Exercise details: Filter the entries below down to the lines that hold "iteration".

[Source data]
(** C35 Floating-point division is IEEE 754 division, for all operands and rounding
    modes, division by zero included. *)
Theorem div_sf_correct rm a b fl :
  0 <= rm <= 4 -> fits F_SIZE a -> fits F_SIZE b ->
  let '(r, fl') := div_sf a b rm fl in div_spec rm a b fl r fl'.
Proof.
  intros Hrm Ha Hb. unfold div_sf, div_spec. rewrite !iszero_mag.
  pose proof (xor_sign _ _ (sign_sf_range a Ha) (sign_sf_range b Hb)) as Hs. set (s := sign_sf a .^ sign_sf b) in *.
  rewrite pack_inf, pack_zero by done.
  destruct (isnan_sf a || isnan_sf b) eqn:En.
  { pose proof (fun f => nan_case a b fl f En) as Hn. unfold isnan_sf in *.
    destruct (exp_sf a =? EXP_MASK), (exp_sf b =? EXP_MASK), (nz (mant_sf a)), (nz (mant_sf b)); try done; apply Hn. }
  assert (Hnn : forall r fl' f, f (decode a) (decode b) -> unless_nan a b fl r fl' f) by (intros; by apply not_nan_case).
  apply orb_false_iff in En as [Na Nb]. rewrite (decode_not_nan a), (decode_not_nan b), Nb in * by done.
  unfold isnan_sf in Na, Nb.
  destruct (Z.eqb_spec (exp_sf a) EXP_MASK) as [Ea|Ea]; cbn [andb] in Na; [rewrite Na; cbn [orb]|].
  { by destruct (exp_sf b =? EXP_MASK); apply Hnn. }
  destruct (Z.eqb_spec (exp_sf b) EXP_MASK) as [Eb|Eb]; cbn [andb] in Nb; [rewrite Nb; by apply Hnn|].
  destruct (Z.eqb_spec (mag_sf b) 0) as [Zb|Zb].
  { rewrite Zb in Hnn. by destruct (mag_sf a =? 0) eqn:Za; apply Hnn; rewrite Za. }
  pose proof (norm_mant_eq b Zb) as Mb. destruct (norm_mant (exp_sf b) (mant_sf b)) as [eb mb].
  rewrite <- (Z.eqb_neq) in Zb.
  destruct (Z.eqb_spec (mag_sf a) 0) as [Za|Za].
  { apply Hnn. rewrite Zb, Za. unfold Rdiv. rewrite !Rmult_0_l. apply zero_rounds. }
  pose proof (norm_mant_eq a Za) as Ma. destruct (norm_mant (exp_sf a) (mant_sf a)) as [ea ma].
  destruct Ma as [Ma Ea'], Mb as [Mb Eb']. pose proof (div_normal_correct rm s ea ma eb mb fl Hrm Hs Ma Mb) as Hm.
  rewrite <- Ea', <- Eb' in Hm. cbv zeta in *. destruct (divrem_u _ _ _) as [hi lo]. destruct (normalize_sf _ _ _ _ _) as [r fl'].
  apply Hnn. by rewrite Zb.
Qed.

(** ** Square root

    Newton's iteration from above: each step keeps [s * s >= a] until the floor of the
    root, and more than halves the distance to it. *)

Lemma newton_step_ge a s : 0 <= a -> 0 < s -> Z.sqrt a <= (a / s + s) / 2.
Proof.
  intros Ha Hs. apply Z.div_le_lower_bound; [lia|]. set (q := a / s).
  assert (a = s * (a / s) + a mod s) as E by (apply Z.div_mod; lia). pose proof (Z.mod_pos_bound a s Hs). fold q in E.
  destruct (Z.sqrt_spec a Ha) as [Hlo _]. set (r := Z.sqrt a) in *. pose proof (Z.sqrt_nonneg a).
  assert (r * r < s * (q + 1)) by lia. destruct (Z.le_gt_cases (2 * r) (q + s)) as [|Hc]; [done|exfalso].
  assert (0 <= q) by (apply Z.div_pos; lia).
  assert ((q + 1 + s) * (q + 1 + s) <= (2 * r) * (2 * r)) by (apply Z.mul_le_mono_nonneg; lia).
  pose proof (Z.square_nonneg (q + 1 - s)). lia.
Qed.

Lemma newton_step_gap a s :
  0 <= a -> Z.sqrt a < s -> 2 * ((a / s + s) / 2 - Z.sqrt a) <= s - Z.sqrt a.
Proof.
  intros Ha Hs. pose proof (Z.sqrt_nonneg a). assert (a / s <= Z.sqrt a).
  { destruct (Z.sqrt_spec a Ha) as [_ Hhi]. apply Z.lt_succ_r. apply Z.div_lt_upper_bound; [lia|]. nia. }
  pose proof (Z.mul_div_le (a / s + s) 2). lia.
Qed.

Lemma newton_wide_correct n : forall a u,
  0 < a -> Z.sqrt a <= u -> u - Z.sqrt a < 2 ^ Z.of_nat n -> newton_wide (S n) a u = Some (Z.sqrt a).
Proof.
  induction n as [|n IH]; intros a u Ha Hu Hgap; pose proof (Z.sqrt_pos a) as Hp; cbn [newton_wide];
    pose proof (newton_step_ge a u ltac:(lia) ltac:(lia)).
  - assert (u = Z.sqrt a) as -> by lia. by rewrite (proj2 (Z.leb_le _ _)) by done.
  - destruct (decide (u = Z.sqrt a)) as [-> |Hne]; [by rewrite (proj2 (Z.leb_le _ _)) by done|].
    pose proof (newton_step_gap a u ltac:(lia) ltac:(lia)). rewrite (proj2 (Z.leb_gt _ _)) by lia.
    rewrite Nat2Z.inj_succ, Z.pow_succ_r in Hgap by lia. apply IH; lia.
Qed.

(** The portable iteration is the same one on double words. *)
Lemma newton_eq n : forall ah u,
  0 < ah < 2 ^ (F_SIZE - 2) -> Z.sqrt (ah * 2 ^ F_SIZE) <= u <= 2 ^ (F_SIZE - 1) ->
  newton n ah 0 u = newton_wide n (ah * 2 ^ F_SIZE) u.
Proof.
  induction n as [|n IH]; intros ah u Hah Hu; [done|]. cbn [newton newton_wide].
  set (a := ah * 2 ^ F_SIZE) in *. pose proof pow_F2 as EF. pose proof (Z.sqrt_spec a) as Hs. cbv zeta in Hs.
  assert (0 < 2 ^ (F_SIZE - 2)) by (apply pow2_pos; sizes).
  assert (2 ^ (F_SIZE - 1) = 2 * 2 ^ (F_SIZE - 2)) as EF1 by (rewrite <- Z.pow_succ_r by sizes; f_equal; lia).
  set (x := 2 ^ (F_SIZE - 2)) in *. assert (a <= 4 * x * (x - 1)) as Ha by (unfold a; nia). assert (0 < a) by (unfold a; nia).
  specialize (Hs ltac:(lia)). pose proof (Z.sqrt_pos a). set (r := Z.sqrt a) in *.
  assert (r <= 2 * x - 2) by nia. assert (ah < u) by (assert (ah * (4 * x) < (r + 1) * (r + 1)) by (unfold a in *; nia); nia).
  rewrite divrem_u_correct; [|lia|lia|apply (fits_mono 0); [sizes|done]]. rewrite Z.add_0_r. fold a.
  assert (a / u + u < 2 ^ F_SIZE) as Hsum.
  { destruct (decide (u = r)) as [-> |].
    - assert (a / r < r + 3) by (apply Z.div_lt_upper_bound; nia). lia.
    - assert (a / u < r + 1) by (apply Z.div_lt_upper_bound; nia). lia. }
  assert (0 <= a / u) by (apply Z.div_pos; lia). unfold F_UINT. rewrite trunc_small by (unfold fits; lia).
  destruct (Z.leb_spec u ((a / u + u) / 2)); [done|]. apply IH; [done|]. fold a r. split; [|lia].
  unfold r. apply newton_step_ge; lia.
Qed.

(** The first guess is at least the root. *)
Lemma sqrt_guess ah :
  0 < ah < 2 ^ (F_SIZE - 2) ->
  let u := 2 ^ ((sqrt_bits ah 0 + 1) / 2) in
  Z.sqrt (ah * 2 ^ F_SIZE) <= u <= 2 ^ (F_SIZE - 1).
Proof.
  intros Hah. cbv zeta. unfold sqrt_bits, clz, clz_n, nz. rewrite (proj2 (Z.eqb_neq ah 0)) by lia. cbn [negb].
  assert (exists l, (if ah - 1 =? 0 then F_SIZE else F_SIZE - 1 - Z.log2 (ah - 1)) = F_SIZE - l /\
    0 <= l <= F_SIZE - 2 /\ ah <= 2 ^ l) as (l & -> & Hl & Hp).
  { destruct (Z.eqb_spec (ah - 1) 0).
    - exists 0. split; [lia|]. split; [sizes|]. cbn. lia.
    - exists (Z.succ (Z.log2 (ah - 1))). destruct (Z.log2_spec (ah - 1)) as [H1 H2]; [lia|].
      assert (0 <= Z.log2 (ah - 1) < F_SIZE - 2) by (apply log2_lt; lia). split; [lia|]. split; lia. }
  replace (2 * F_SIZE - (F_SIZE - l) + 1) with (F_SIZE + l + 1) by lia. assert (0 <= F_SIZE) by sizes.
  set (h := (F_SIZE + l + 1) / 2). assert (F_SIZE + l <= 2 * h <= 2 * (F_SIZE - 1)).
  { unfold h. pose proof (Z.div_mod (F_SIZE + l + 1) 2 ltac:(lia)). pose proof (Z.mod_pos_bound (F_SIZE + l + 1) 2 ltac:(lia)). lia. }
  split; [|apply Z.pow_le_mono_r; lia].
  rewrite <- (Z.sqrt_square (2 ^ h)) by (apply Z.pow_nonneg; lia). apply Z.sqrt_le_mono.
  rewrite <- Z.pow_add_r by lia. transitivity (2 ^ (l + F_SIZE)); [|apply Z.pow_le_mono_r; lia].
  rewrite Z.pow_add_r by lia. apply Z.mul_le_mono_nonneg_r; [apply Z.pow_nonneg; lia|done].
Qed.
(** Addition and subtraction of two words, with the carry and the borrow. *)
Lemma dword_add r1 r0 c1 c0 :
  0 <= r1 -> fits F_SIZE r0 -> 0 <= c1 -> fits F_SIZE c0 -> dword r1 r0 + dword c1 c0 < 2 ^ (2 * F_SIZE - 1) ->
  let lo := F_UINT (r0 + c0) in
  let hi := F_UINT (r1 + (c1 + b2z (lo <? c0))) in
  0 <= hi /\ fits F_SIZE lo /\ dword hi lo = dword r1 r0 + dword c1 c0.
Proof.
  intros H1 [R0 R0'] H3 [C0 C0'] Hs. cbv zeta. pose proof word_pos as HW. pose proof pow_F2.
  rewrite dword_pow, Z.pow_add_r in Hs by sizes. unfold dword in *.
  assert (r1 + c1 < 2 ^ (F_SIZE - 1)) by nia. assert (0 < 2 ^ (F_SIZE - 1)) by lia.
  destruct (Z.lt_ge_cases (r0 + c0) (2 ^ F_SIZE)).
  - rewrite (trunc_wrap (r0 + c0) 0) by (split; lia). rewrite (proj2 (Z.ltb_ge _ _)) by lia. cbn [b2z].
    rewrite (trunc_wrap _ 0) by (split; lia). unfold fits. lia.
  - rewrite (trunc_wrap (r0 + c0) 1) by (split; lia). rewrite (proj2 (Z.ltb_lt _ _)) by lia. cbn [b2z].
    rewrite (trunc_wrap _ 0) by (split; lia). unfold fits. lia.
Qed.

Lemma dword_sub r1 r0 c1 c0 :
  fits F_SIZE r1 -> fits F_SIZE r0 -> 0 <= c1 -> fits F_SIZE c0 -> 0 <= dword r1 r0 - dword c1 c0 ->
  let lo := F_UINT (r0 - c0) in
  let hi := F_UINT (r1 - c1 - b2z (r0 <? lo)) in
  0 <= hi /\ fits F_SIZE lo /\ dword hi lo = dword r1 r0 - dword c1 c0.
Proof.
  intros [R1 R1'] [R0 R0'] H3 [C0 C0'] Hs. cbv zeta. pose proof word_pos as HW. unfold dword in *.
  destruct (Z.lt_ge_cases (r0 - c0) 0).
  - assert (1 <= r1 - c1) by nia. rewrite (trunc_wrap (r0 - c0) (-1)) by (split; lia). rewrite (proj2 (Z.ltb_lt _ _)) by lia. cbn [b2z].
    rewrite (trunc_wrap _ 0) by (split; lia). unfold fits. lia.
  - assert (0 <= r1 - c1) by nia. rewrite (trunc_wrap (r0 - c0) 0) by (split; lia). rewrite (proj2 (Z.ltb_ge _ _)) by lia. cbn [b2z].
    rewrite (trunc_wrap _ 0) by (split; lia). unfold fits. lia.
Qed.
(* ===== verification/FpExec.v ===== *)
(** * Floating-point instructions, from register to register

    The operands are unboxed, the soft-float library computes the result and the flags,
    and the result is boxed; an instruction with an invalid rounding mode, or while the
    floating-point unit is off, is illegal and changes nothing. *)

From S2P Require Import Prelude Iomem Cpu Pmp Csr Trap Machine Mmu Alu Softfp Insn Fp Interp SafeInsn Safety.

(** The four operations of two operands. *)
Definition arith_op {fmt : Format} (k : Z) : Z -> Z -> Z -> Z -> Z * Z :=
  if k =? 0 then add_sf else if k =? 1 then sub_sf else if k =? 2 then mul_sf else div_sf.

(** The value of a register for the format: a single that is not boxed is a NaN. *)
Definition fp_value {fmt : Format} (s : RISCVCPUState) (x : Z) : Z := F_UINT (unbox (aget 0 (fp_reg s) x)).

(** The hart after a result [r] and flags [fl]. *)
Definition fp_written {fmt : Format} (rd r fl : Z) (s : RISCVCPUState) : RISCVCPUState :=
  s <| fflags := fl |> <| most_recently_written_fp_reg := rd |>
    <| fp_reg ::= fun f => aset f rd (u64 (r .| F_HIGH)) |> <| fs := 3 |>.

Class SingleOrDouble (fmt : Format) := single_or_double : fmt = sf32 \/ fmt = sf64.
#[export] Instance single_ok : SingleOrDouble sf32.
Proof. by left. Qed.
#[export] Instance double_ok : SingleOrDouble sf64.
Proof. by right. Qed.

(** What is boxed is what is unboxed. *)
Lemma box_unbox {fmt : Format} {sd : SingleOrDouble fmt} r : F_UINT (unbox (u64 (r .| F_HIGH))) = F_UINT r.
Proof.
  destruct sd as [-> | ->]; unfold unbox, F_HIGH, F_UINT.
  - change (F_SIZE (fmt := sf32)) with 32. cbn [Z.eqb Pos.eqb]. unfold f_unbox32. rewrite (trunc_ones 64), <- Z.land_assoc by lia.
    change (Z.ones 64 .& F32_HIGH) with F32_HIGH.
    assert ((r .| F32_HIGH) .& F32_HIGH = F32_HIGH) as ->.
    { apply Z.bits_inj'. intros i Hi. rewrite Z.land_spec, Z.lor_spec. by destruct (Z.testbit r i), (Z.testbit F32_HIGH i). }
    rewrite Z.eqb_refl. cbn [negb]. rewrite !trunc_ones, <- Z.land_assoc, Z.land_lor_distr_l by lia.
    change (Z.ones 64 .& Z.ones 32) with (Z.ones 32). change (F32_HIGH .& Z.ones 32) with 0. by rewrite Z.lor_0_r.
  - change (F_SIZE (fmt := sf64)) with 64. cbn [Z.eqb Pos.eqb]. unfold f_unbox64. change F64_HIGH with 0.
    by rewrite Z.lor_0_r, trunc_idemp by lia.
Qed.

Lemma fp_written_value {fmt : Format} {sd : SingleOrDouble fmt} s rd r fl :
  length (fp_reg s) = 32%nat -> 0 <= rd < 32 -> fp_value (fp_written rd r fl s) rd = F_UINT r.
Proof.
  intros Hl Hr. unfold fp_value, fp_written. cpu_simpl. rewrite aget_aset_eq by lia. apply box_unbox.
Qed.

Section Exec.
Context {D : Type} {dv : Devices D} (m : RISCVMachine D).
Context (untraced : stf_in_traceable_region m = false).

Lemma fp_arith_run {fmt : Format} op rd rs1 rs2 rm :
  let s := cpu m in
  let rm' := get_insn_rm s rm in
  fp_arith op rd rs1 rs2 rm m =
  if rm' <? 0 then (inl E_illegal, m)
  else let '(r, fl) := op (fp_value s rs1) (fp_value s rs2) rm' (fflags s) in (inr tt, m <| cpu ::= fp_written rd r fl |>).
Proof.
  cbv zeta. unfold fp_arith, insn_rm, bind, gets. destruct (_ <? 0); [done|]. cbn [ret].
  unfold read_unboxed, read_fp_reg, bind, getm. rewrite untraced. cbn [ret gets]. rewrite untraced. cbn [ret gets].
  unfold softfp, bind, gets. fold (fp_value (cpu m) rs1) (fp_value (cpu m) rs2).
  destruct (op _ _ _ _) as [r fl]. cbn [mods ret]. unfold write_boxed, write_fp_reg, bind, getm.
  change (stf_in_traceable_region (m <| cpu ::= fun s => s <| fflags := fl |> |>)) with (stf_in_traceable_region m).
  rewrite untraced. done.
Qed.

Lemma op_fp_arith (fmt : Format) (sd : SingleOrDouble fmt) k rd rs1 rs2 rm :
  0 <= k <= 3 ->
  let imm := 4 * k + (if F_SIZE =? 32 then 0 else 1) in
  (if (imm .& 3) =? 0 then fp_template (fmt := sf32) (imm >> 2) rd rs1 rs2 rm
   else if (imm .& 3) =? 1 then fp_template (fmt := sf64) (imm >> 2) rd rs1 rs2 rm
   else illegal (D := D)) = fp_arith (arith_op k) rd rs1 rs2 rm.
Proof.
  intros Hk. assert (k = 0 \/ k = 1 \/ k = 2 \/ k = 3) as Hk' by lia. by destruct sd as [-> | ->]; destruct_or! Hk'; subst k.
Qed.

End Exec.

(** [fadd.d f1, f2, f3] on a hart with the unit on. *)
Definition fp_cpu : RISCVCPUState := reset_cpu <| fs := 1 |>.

Task output:
    Newton's iteration from above: each step keeps [s * s >= a] until the floor of the
(** The portable iteration is the same one on double words. *)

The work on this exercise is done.